Repeat exactly the lines from the line containing "Import ListNotations." through the last line of the records below, inclusive, and nothing else.

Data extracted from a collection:
- Opening Delimiter -

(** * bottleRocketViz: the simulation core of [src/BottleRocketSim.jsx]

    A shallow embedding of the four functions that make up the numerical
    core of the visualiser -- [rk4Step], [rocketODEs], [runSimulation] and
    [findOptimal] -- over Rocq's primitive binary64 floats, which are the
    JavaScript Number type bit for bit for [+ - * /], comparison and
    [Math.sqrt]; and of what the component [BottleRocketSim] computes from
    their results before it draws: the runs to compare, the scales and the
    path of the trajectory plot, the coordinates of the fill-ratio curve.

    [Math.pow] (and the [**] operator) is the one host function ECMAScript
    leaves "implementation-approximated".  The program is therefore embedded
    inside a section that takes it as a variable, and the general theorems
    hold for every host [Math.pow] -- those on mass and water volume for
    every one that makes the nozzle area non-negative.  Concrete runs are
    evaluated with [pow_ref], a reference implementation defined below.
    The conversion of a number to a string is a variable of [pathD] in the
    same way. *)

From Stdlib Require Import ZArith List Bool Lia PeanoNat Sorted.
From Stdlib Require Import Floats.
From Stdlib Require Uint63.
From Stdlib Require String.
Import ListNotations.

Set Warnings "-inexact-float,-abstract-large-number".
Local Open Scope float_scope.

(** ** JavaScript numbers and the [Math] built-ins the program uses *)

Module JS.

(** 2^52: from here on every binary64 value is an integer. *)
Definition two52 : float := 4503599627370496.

- Closing Delimiter -

TASK OUTPUT:
Import ListNotations.

Set Warnings "-inexact-float,-abstract-large-number".
Local Open Scope float_scope.

(** ** JavaScript numbers and the [Math] built-ins the program uses *)

Module JS.

(** 2^52: from here on every binary64 value is an integer. *)
Definition two52 : float := 4503599627370496.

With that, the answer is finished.